Defunct education institution in Cebu City, Philippines

The Colegio de San Ildefonso was an educational institution run by the Society of Jesus in Cebu City, Philippines in the then Spanish Captaincy General of the Philippines. It was established by the Jesuits in 1595 thus making it the first European-founded educational institution in Asia. In Mexico City, the Jesuits had founded a college with the same name in 1588. The Cebu City college was established by Fr. Antonio Sedeño, Fr. Pedro Chirino, and Antonio Pereira of the Society of Jesus in August 1595. After the expulsion of the Jesuits from Spanish territories in 1767, the buildings and facilities were taken over by the Diocese of Cebu, then by the Congregation of the Mission, and later by the Society of the Divine Word.
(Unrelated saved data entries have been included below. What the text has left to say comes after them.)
(** Memoisation is transparent: with any cache of values its curves really
    quote, the optimizer returns exactly what the cache-free search returns. *)
Theorem optimizeIndependent_cache_transparent (ctx_Err : option error) (total : Z)
    (curves : list memoCurve) (settings : coordinateSettings) (s : memos) :
  curves_ok curves -> memos_ok curves s ->
  (optimizeIndependent ctx_Err total curves settings s).1 = plan_of ctx_Err total curves settings /\
  memos_ok curves (optimizeIndependent ctx_Err total curves settings s).2.
Proof.
  intros Hcs Hs.
  pose proof (optimizeIndependent_mimics ctx_Err curves Hcs total curves settings (reflexivity _) s Hs) as H.
  destruct (optimizeIndependent _ _ _ _ _) as [r s']. by destruct H as [? ->].
Qed.

(** On a pair value that rises to a peak and then falls, maximizePair finds
    the global maximum of the pair, by bisection. *)
Theorem maximizePair_global {S} (I : S -> Prop) (ctx_Err : option error)
    (eval : list Z -> ST S Z) (value : list Z -> Z) (base : list Z) (l r : nat)
    (total neighborhood peak : Z) :
  let f := fun x => value (pair_candidate base l r total x) in
  0 <= total -> 0 <= neighborhood -> 0 <= peak <= total ->
  (forall a, Spec I (eval a) (fun v => v = value a)) ->
  (forall x, 0 <= x < peak -> f x <= f (x + 1)) ->
  (forall x, peak <= x < total -> f (x + 1) < f x) ->
  Spec I (maximizePair ctx_Err eval base l r total neighborhood)
    (fun found => 0 <= found.1 <= total /\ found.2 = f found.1 /\
       forall x, 0 <= x <= total -> f x <= found.2).
Proof.
  intros f Ht Hn Hpeak Heval Hrise Hfall.
  eapply Spec_weaken.
  { apply (maximizePair_spec I ctx_Err eval (fun a v => v = value a) Heval); [|done..]. congruence. }
  intros found (x0 & Hb & Hv & Hx0 & Hr & Hf & _ & v0 & -> & Hge). split_and!; [lia|lia|exact Hv|].
  assert (x0 = peak) as ->.
  { destruct (Z.lt_trichotomy x0 peak) as [Hlt|[?|Hgt]]; [|done|]; exfalso.
    - destruct Hf as [?|(v & w & -> & -> & Hvw)]; [lia|]. specialize (Hrise x0 ltac:(lia)).
      unfold f in Hrise. lia.
    - destruct Hr as [?|(v & w & -> & -> & Hvw)]; [lia|]. specialize (Hfall (x0 - 1) ltac:(lia)).
      unfold f in Hfall. replace (x0 - 1 + 1) with x0 in Hfall by lia. lia. }
  assert (forall n x, 0 <= n -> x = peak - n -> 0 <= x -> f x <= f peak) as Hleft.
  { intros n x Hn0. revert x. pattern n. apply natlike_ind; [|clear n Hn0; intros n Hn0 IH|done].
    - intros x -> _. by rewrite Z.sub_0_r.
    - intros x Hx Hx0'. specialize (Hrise x ltac:(lia)). specialize (IH (x + 1) ltac:(lia) ltac:(lia)). lia. }
  assert (forall n x, 0 <= n -> x = peak + n -> x <= total -> f x <= f peak) as Hright.
  { intros n x Hn0. revert x. pattern n. apply natlike_ind; [|clear n Hn0; intros n Hn0 IH|done].
    - intros x -> _. by rewrite Z.add_0_r.
    - intros x Hx Hx0'. specialize (Hfall (x - 1) ltac:(lia)). specialize (IH (x - 1) ltac:(lia) ltac:(lia)).
      replace (x - 1 + 1) with x in Hfall by lia. lia. }
  intros x Hx. etrans; [|exact Hge]. destruct (Z.le_ge_cases x peak).
  - by apply (Hleft (peak - x)); lia.
  - by apply (Hright (x - peak)); lia.
Qed.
The present-day University of San Carlos traces its roots to the Colegio de San Ildefonso. However, this claim is disputed by the Royal and Pontifical University of Santo Tomas, and by several other historians.

==Early history==
In 1595, Fr. Antonio Sedeno, Fr. Pedro Chirino, and Antonio Pereira of the Society of Jesus established a grammar school attached to the Jesuit residence in Cebu City. In 1606, it was officially named as the Colegio de San Ildefonso. In 1608, it was reduced to a primary school for boys due to the lack of students as many Spanish residents left Cebu to settle in Manila.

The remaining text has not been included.